Я иду на поиски матери. На углу вижу сгоревшую пивную, ее белые кирпичи порыжели от пламени и почернели от дыма, окна без стекол представляют собой черные дыры, незрячие глаза. Над заколоченной досками дверью висит вывеска, но металл покоробился от огня, и краска так выгорела, что название невозможно прочесть. Сворачиваю за очередной угол — и оказываюсь в тени газового завода на Сплин-стрит.

О Господи, вентиль газовой плиты, вентиль вентиль вентиль газовой плиты на кухне, о Господи, избавь меня от этого: желобчатая головка из какого-то твердого материала, крепившаяся утопленным винтом к трубке, подведенной к газовой конфорке. В одном из вентилей винт обращен головкой к окну: два оборота отвертки, и он выдвинулся настолько, что я смог привязать к нему нитку, только протянул ее не в окно, а под прибитой к полу скобой, потом по полу за дверь, к гвоздю, вбитому над самым полом сбоку в лестницу. Когда потянул ее, она туго натянулась от вентиля к скобе, от скобы к гвоздю, а от гвоздя ко мне; и когда я ее осторожно подергал, вентиль чуть повернулся, и газ начал просачиваться в кухню…

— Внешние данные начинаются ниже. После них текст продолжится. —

Definition generateMathematicalProof (h : Host) (shape : GeometricShape)
    (agreesCount requiredCount : Z) (valid : bool) : string :=
  let keyword := getConsensusKeyword shape in
  let threshold := percent h (threshold shape) in
  unlines [
    "Mathematical Proof for " +:+ keyword +:+ " Consensus:";
    "";
    "Given:";
    "- Geometric Type: " +:+ name shape +:+ " (" +:+ type shape +:+ ")";
    "- Vertices: " +:+ pretty (vertices shape);
    "- Threshold: " +:+ threshold +:+ "%";
    "- Required Agreement: " +:+ pretty requiredCount +:+ "/" +:+ pretty (vertices shape);
    "- Actual Agreement: " +:+ pretty agreesCount +:+ "/" +:+ pretty (vertices shape);
    "";
    "Verification:";
    "1. Threshold Check: " +:+ pretty agreesCount +:+ " ≥ " +:+ pretty requiredCount
      +:+ " = " +:+ show_bool (agreesCount >=? requiredCount);
    "2. Geometric Constraint: " +:+ name shape +:+ " requires " +:+ threshold
      +:+ "% agreement";
    "3. Algebraic Verification: (" +:+ pretty agreesCount +:+ "/"
      +:+ pretty (vertices shape) +:+ ") ≥ " +:+ show_number h (GeometricTypes.threshold shape)
      +:+ " = "
      +:+ toFixed h (number_div (inject_Z agreesCount) (inject_Z (vertices shape))) 3
      +:+ " ≥ " +:+ show_number h (GeometricTypes.threshold shape)
      +:+ " = " +:+ show_bool valid;
    "";
    "Conclusion: " +:+ (if valid then "CONSENSUS ACHIEVED" else "CONSENSUS FAILED");
    "";
    "Geometric Properties:";
    "- Schläfli Symbol: " +:+ or_else (schlaefli shape) "N/A";
    "- Dimension: " +:+ pretty (dimension shape) +:+ "D";
    "- Context: " +:+ show_context (context shape);
    "- Dual: " +:+ or_else (dual shape) "Self-dual";
    "";
    "This proof is mathematically verifiable and follows RFC XXXX specifications."
  ].

Definition generateCertificateId (h : Host) : string :=
  "cert-" +:+ pretty (date_now h) +:+ "-" +:+ random36 h.

Definition createConsensusCertificate (h : Host) (criteria : list DecisionVertex.t)
    (shape : GeometricShape) (_description : string) : js ConsensusCertificate.t :=
  let agreesCount := Z.of_nat (length (filter (λ v, DecisionVertex.agrees v = true) criteria)) in
  let requiredCount := calculateRequiredAgreement shape in
  let thresholdPercentage := threshold shape in
  let valid := isValidForConsensus shape agreesCount in
  let vertices := convertToVertices criteria in
  let edges := buildConsensusEdges criteria in
  bettiNumbers ← BettiCalculator.calculateBettiNumbers vertices edges;
  let isPartitioned := BettiCalculator.detectPartition bettiNumbers in
  let partitionCount := BettiCalculator.countPartitions bettiNumbers in
  Ret {|
    ConsensusCertificate.certificateId := generateCertificateId h;
    ConsensusCertificate.geometricType := type shape;
    ConsensusCertificate.shape := shape;
    ConsensusCertificate.vertices := criteria;
    ConsensusCertificate.agreesCount := agreesCount;
    ConsensusCertificate.requiredCount := requiredCount;
    ConsensusCertificate.thresholdPercentage := thresholdPercentage;
    ConsensusCertificate.valid := valid;
    ConsensusCertificate.proof :=
      generateMathematicalProof h shape agreesCount requiredCount valid;
    ConsensusCertificate.timestamp := date_iso h;
    ConsensusCertificate.bettiNumbers := Some bettiNumbers;
    ConsensusCertificate.partitionInfo :=
      Some {| isPartitioned := isPartitioned; partitionCount := partitionCount |}
  |}.

Definition createErrorCertificate (h : Host) (criteria : list DecisionVertex.t)
    (geometricType : GeometricType) (error_message : string) : js ConsensusCertificate.t :=
  let certificateId := generateCertificateId h in
  shape ← getGeometricShape geometricType;
  Ret {|
    ConsensusCertificate.certificateId := certificateId;
    ConsensusCertificate.geometricType := geometricType;
    ConsensusCertificate.shape := shape;
    ConsensusCertificate.vertices := criteria;
    ConsensusCertificate.agreesCount := 0;
    ConsensusCertificate.requiredCount := 0;
    ConsensusCertificate.thresholdPercentage := 0;
    ConsensusCertificate.valid := false;
    ConsensusCertificate.proof := "Error in consensus verification: " +:+ error_message;
    ConsensusCertificate.timestamp := date_iso h;
    ConsensusCertificate.bettiNumbers := None;
    ConsensusCertificate.partitionInfo := None
  |}.

Definition verifyConsensus (h : Host) (criteria : list DecisionVertex.t)
    (geometricType : GeometricType) (description : string) : js ConsensusResult.t :=
  try_catch
    (shape ← getGeometricShape geometricType;
     certificate ← createConsensusCertificate h criteria shape description;
     let success := ConsensusCertificate.valid certificate in
     let agreed := pretty (ConsensusCertificate.agreesCount certificate) +:+ "/"
                   +:+ pretty (length criteria) +:+ " agree" in
     let pct := " (" +:+ percent h (ConsensusCertificate.thresholdPercentage certificate)
                +:+ "%)" in
     let message :=
       if success then "Consensus achieved: " +:+ agreed +:+ pct
       else "Consensus failed: " +:+ agreed +:+ ", need "
            +:+ pretty (ConsensusCertificate.requiredCount certificate) +:+ pct in
     Ret {| ConsensusResult.certificate := certificate;
            ConsensusResult.success := success;
            ConsensusResult.message := message |})
    (λ error_message,
       certificate ← createErrorCertificate h criteria geometricType error_message;
       Ret {| ConsensusResult.certificate := certificate;
              ConsensusResult.success := false;
              ConsensusResult.message :=
                "Consensus verification failed: " +:+ error_message |}).

Definition mustLocal h criteria :=
  verifyConsensus h criteria TETRAHEDRON "MUST (Local) - Unanimous consensus required".
Definition shouldLocal h criteria :=
  verifyConsensus h criteria OCTAHEDRON "SHOULD (Local) - Strong consensus preferred".
Definition mayLocal h criteria :=
  verifyConsensus h criteria CUBE "MAY (Local) - Majority consensus sufficient".
Definition mustFederation h criteria :=
  verifyConsensus h criteria FIVE_CELL
    "MUST (Federation) - Unanimous federation consensus required".
Definition shouldFederation h criteria :=
  verifyConsensus h criteria TWENTY_FOUR_CELL
    "SHOULD (Federation) - Strong federation consensus preferred".
Definition mayFederation h criteria :=
  verifyConsensus h criteria EIGHT_CELL
    "MAY (Federation) - Majority federation consensus sufficient".
Definition mustGlobal h criteria :=
  verifyConsensus h criteria TRUNCATED_TETRAHEDRON
    "MUST (Global) - Unanimous global consensus required".
Definition shouldGlobal h criteria :=
  verifyConsensus h criteria CUBOCTAHEDRON
    "SHOULD (Global) - Strong global consensus preferred".
Definition mayGlobal h criteria :=
  verifyConsensus h criteria TRUNCATED_CUBE
    "MAY (Global) - Majority global consensus sufficient".

(** [partitionInfo?.partitionCount || 1] *)
Definition partitionCount_or_1 (info : option PartitionFlags) : Z :=
  match info with
  | Some info => if partitionCount info =? 0 then 1 else partitionCount info
  | None => 1
  end.

(** The template that [handlePartitionedConsensus] appends is trimmed before
    the concatenation, so it starts at [PARTITION DETECTION:]. *)
Definition handlePartitionedConsensus (result : ConsensusResult.t)
    (_criteria : list DecisionVertex.t) (_expectedType : GeometricType)
    : ConsensusResult.t :=
  let certificate := ConsensusResult.certificate result in
  let partitionCount :=
    partitionCount_or_1 (ConsensusCertificate.partitionInfo certificate) in
  {| ConsensusResult.certificate := {|
       ConsensusCertificate.certificateId :=
         ConsensusCertificate.certificateId certificate;
       ConsensusCertificate.geometricType :=
         ConsensusCertificate.geometricType certificate;
       ConsensusCertificate.shape := ConsensusCertificate.shape certificate;
       ConsensusCertificate.vertices := ConsensusCertificate.vertices certificate;
       ConsensusCertificate.agreesCount :=
         ConsensusCertificate.agreesCount certificate;
       ConsensusCertificate.requiredCount :=
         ConsensusCertificate.requiredCount certificate;
       ConsensusCertificate.thresholdPercentage :=
         ConsensusCertificate.thresholdPercentage certificate;
       ConsensusCertificate.valid := ConsensusCertificate.valid certificate;
       ConsensusCertificate.proof :=
         ConsensusCertificate.proof certificate +:+ unlines [
           "PARTITION DETECTION:";
           "- Network is partitioned into " +:+ pretty partitionCount +:+ " components";
           "- Consensus verification within partitions required";
           "- This certificate represents partitioned consensus state"
         ];
       ConsensusCertificate.timestamp := ConsensusCertificate.timestamp certificate;
       ConsensusCertificate.bettiNumbers :=
         ConsensusCertificate.bettiNumbers certificate;
       ConsensusCertificate.partitionInfo :=
         ConsensusCertificate.partitionInfo certificate
     |};
     ConsensusResult.success := ConsensusResult.success result;
     ConsensusResult.message :=
       "Partitioned consensus: " +:+ ConsensusResult.message result +:+ " ("
         +:+ pretty partitionCount +:+ " partitions detected)" |}.

(** The value with which the promise of the [async] method is fulfilled. *)
Definition verifyConsensusWithPartitionDetection (h : Host)
    (criteria : list DecisionVertex.t) (expectedType : GeometricType)
    : js ConsensusResult.t :=
  result ← verifyConsensus h criteria expectedType "Partition-aware consensus";
  match ConsensusCertificate.partitionInfo (ConsensusResult.certificate result) with
  | Some {| isPartitioned := true |} =>
      Ret (handlePartitionedConsensus result criteria expectedType)
  | _ => Ret result
  end.

(** [!s] is [false] for a non-empty string. *)
Definition truthy (s : string) : bool :=
  match s with
  | EmptyString => false
  | String _ _ => true
  end.

(** The [vertices] array of a certificate is an object, hence truthy; no
    statement of the [try] block throws on a certificate of the declared
    type. *)
Definition validateCertificate (certificate : ConsensusCertificate.t) : bool :=
  if negb (truthy (ConsensusCertificate.certificateId certificate))
     || negb (truthy (ConsensusCertificate.geometricType certificate))
  then false
  else
    let actualAgrees :=
      Z.of_nat (length (filter (λ v, DecisionVertex.agrees v = true)
                          (ConsensusCertificate.vertices certificate))) in
    if negb (actualAgrees =? ConsensusCertificate.agreesCount certificate) then false
    else
      let expectedRequired :=
        calculateRequiredAgreement (ConsensusCertificate.shape certificate) in
      if negb (expectedRequired =? ConsensusCertificate.requiredCount certificate)
      then false
      else
        let expectedValid :=
          isValidForConsensus (ConsensusCertificate.shape certificate)
            (ConsensusCertificate.agreesCount certificate) in
        if negb (Bool.eqb expectedValid (ConsensusCertificate.valid certificate))
        then false
        else true.

End GeometricConsensus.

(** ** dual-recovery.ts *)

Module DualMapping.
Record t := mk {
  original : GeometricTypes.GeometricType;
  dual : GeometricTypes.GeometricType;
  thresholdMapping : number
}.
End DualMapping.

Module DualRecoveryResult.
Record t := mk {
  success : bool;
  recoveredCertificate : ConsensusCertificate.t;
  recoveryProof : string;
  dualMapping : DualMapping.t;
  timestamp : string
}.
End DualRecoveryResult.

(** The object returned by [applyDualMapping]. *)
Record UnifiedConsensus := {
  totalAgrees : Z;
  totalVertices : Z;
  unifiedThreshold : Q;
  unified_valid : bool
}.

(** The strategies ['dual' | 'hierarchical' | 'federated']. *)
Module RecoveryStrategy.
Inductive t := dual | hierarchical | federated.
End RecoveryStrategy.

Module RecoveryStep.
Record t := mk {
  stepId : string;
  description : string;
  geometricType : GeometricTypes.GeometricType;
  requiredParticipants : Z;
  expectedOutcome : string;
  dependencies : list string
}.
End RecoveryStep.

Module PartitionRecoveryPlan.
Record t := mk {
  planId : string;
  partitionCertificates : list ConsensusCertificate.t;
  originalType : GeometricTypes.GeometricType;
  recoveryStrategy : RecoveryStrategy.t;
  estimatedRecoveryTime : Z;
  recoverySteps : list RecoveryStep.t
}.
End PartitionRecoveryPlan.

Module DualPartitionRecovery.
Import GeometricTypes.

Definition validatePartitionCertificates (certificates : list ConsensusCertificate.t)
    : js unit :=
  if decide (length certificates = 0%nat)
  then Throw "No partition certificates provided"
  else
    let invalidCertificates :=
      filter (λ cert, ConsensusCertificate.valid cert = false) certificates in
    if decide (0 < length invalidCertificates)%nat
    then Throw ("Invalid certificates found: " +:+ pretty (length invalidCertificates))
    else
      match certificates !! 0%nat with
      | Some first =>
          let firstType := ConsensusCertificate.geometricType first in
          let inconsistentTypes :=
            filter (λ cert, ConsensusCertificate.geometricType cert ≠ firstType)
              certificates in
          if decide (0 < length inconsistentTypes)%nat
          then Throw "Inconsistent geometric types in partition certificates"
          else Ret ()
      | None => Throw "Cannot read properties of undefined (reading 'geometricType')"
      end.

О, я отвожу взгляд, поворачиваюсь спиной к большим куполам, их шелушащаяся темно-красная краска, жутко яркая в свете утреннего солнца, их крестообразные распорки и стойки бесконечно умножаются над моей головой; здесь ужас, ужас мысленного воспроизведения, поэтому, отводя от них глаза, я плетусь прочь. Надо идти домой, говорю себе, домой, домой, на Китченер-стрит, где у задней двери меня ждет мать.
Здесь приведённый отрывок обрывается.